Problem to work on:
Say how many lines in the records hold "answers". Nothing but the number should be given.

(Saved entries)
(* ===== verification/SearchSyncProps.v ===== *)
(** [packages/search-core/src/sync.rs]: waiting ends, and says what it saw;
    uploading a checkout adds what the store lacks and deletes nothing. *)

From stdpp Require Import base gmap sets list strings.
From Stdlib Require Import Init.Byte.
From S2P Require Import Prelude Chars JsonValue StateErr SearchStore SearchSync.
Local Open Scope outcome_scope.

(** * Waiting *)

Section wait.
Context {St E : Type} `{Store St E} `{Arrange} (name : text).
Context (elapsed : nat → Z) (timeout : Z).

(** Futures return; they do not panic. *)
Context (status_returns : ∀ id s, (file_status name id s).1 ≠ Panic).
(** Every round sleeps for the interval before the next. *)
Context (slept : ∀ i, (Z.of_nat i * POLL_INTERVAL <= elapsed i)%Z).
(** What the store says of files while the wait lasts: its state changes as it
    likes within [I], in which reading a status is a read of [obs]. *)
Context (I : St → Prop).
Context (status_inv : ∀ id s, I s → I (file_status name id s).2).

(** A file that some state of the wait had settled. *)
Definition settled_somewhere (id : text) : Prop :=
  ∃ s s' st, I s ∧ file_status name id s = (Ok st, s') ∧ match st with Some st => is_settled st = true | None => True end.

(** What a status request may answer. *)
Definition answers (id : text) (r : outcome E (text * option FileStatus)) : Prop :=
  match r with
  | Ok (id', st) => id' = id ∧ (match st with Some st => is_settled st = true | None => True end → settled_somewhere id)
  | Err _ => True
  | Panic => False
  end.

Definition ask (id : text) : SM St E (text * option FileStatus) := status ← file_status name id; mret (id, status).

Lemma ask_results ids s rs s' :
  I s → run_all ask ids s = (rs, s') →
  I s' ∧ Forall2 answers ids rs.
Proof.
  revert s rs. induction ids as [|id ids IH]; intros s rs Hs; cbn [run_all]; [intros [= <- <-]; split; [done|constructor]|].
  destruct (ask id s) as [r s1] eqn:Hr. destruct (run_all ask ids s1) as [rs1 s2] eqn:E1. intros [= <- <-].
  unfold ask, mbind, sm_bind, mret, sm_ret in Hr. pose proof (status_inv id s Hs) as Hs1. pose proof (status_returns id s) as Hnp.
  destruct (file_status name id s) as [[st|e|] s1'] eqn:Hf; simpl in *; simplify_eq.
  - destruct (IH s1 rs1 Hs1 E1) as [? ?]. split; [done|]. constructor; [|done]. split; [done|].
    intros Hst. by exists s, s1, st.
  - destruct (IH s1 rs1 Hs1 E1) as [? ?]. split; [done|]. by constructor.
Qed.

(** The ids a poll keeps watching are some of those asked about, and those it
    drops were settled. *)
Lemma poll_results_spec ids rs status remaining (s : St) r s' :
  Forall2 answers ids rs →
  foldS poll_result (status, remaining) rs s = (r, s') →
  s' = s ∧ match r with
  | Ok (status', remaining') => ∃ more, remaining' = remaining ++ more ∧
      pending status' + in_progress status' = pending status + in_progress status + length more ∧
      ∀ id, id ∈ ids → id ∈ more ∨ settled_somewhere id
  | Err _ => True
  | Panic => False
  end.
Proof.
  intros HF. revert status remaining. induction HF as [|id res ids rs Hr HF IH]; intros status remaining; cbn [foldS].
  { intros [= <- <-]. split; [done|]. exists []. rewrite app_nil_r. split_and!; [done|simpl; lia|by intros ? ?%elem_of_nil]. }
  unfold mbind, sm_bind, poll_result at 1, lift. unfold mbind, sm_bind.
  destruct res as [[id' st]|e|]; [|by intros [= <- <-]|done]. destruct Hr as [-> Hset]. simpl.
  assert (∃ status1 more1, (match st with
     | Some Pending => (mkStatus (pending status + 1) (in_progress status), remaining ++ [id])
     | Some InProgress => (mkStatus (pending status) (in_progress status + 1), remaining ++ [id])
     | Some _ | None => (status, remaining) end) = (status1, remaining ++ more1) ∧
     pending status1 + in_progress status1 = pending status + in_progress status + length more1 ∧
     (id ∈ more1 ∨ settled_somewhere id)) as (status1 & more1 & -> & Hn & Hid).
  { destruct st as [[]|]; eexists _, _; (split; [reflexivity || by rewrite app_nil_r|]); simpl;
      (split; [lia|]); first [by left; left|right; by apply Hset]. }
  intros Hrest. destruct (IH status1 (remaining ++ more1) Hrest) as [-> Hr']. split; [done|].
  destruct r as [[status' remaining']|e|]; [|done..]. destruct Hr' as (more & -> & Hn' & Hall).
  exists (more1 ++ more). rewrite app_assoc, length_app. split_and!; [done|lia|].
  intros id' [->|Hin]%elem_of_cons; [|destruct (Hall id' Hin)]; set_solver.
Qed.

Response to the exercise:
3